This scenario occurs all too frequently. Despite the temptation to assist, attorneys should distance themselves from drafting a will for a family member, particularly when the attorney is also a beneficiary under the subject will or trust. Aside from potential legal culpability, an attorney has an ethical obligation to direct a family member or client to another lawyer if the attorney or his family member will receive a substantial bequest. Recognizing the potential for client dissatisfaction is the most effective way of preventing claims. If a conflict arises or if an heir or beneficiary needs legal advice, it is important for the attorney to recommend that independent counsel should be engaged. By doing so, the attorney can ensure that he or she is not accused of a conflict of interest or violation of any duties.

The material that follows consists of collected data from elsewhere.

(** The leader at the moment follower 2's acknowledgement is recorded. *)
Definition trio_acked : RaftNode :=
  set_prs (<[2 := set_pr_matched 2 (progress_new 3)]> (n_prs trio_leader)) trio_leader.

Lemma trio_ok : node_ok trio.
Proof. apply node_new_ok. by intros k e Hk. Qed.

Lemma trio_leader_ok : node_ok trio_leader.
Proof.
  assert (Forall wf_op trio_ops) as Hwf.
  { unfold trio_ops. apply Forall_app. split; [by apply Forall_replicate|]. repeat constructor. }
  assert (run_ops trio_ops trio = Some trio_leader) as Hrun by (vm_compute; reflexivity).
  apply (h_ok _ _ (run_ops_history _ _ _ trio_ok Hwf Hrun)).
Qed.

Lemma commit_rule_witness :
  RL.term (n_log trio_acked) 2 = Some (node_term trio_acked)
  ∧ (quorum trio_acked <= voters_reaching trio_acked (match_of trio_acked) 2)%nat.
Proof.
  destruct (proj1 (commit_rule trio_acked 2 ltac:(vm_compute; reflexivity)
    ltac:(vm_compute; discriminate)))
    as (_ & H1 & H2 & _); [vm_compute; reflexivity|exact (conj H1 H2)].
Defined.

(** A log with a run of term 2 from index 3 to 5. *)
Definition run_log : RaftLog :=
  mkLog 1 1 [mkEntry 1 2 Noop; mkEntry 2 3 Noop; mkEntry 2 4 Noop; mkEntry 2 5 Noop].

Lemma conflict_hint_is_run_start_witness :
  conflict_hint run_log 2 5 = 3 ∧ RL.term run_log 4 = Some 2.
Proof.
  destruct (conflict_hint_is_run_start run_log 2 5) as (_ & H & _).
  - vm_compute. reflexivity.
  - vm_compute. reflexivity.
  - split; [vm_compute; reflexivity|]. apply H; vm_compute; discriminate.
Defined.

Lemma election_timeout_in_range_witness :
  10 ≤ n_randomized_timeout (reset_election_timer trio) < 20.
Proof. apply (election_timeout_in_range trio); vm_compute; reflexivity. Defined.

Lemma lease_valid_iff_witness :
  lease_valid trio_read = true ∧ lease_valid trio_leader = false.
Proof.
  split.
  - apply (lease_valid_iff trio_read); [vm_compute; reflexivity|].
    split; vm_compute; [reflexivity|]. apply le_n.
  - apply not_true_iff_false. intros H.
    apply (lease_valid_iff trio_leader) in H as [_ H]; [|vm_compute; reflexivity].
    vm_compute in H. lia.
Defined.

Lemma read_release_rule_witness :
  o_read_states (n_out (process_read_acks
    (set_prs (<[3 := set_pr_acked_read_ctx 1 (progress_new 3)]> (n_prs trio_read)) trio_read)))
  = [(5, 2)].
Proof.
  destruct (read_release_rule
    (set_prs (<[3 := set_pr_acked_read_ctx 1 (progress_new 3)]> (n_prs trio_read)) trio_read))
    as [_ H].
  - intros r Hr. vm_compute in Hr. apply elem_of_cons in Hr as [->|Hr]; [done|].
    by apply elem_of_nil in Hr.
  - rewrite H. vm_compute. reflexivity.
Defined.

Lemma compact_keeps_voters_witness :
  voters (node_compact 2 [x00] solo_mid).1 = [1].
Proof. rewrite (compact_keeps_voters 2 [x00] solo_mid solo_mid_ok). vm_compute. reflexivity. Defined.

Lemma adjacent_configs_intersect_witness :
  ∃ x, x ∈ ({[1; 2]} : gset NodeId) ∧ x ∈ ({[2; 3; 4]} : gset NodeId).
Proof.
  apply (adjacent_configs_intersect [1; 2; 3] (ConfChangeP (AddNode 4))).
  - apply (bool_decide_unpack _). vm_compute. exact I.
  - split; [apply (bool_decide_unpack _); vm_compute; exact I|]. vm_compute. lia.
  - split; [apply (bool_decide_unpack _); vm_compute; exact I|]. vm_compute. lia.
Defined.

Lemma one_conf_change_in_flight_witness :
  n_log (propose_conf_change (AddNode 4) trio_leader).1
  = RL.push (n_log trio_leader) (mkEntry 1 3 (ConfChangeP (AddNode 4))).
Proof.
  apply (one_conf_change_in_flight (AddNode 4) trio_leader
    (propose_conf_change (AddNode 4) trio_leader).1 3).
  vm_compute. reflexivity.
Defined.

Lemma snapshot_prefix_keeps_log_witness :
  n_log (handle_install_snapshot 2 (mkSnap 1 1 [1; 2; 3] [x00]) trio_leader) = n_log trio_leader.
Proof.
  apply (snapshot_prefix_keeps_log 2 (mkSnap 1 1 [1; 2; 3] [x00]) trio_leader).
  right. vm_compute. reflexivity.
Defined.

Lemma snapshot_replaces_log_witness :
  voters (handle_install_snapshot 2 (mkSnap 7 2 [2; 3] [x00]) trio_leader) = [2; 3].
Proof.
  apply (snapshot_replaces_log 2 (mkSnap 7 2 [2; 3] [x00]) trio_leader);
    vm_compute; [reflexivity|discriminate].
Defined.

Lemma send_append_not_wedged_witness :
  ∃ m, o_messages (n_out (send_append 2 trio_leader)) = o_messages (n_out trio_leader) ++ [m]
       ∧ m_to m = 2.
Proof.
  destruct (send_append_not_wedged 2 (default (progress_new 0) (n_prs trio_leader !! 2))
    trio_leader) as (m & Hm & Hto & _).
  - exact trio_leader_ok.
  - vm_compute. reflexivity.
  - vm_compute. reflexivity.
  - vm_compute. discriminate.
  - vm_compute. discriminate.
  - exists m. split; [exact Hm|exact Hto].
Defined.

Pay Close Attention to All Parties … Even When They Are Not the Client
In another matter, litigation arose out of the attorney’s representation of a caretaker and decedent’s son in connection with the drafting of an amendment to the decedent’s Trust. Prior to the amendment, 40% of the residue of the decedent’s estate was to be distributed to the caretaker, 30% to a religious community center (RCC), 20% to the decedent’s son and 10% to a longtime friend. The decedent’s son was designated as Trustee, and an affiliate of the RCC was designated Successor Trustee.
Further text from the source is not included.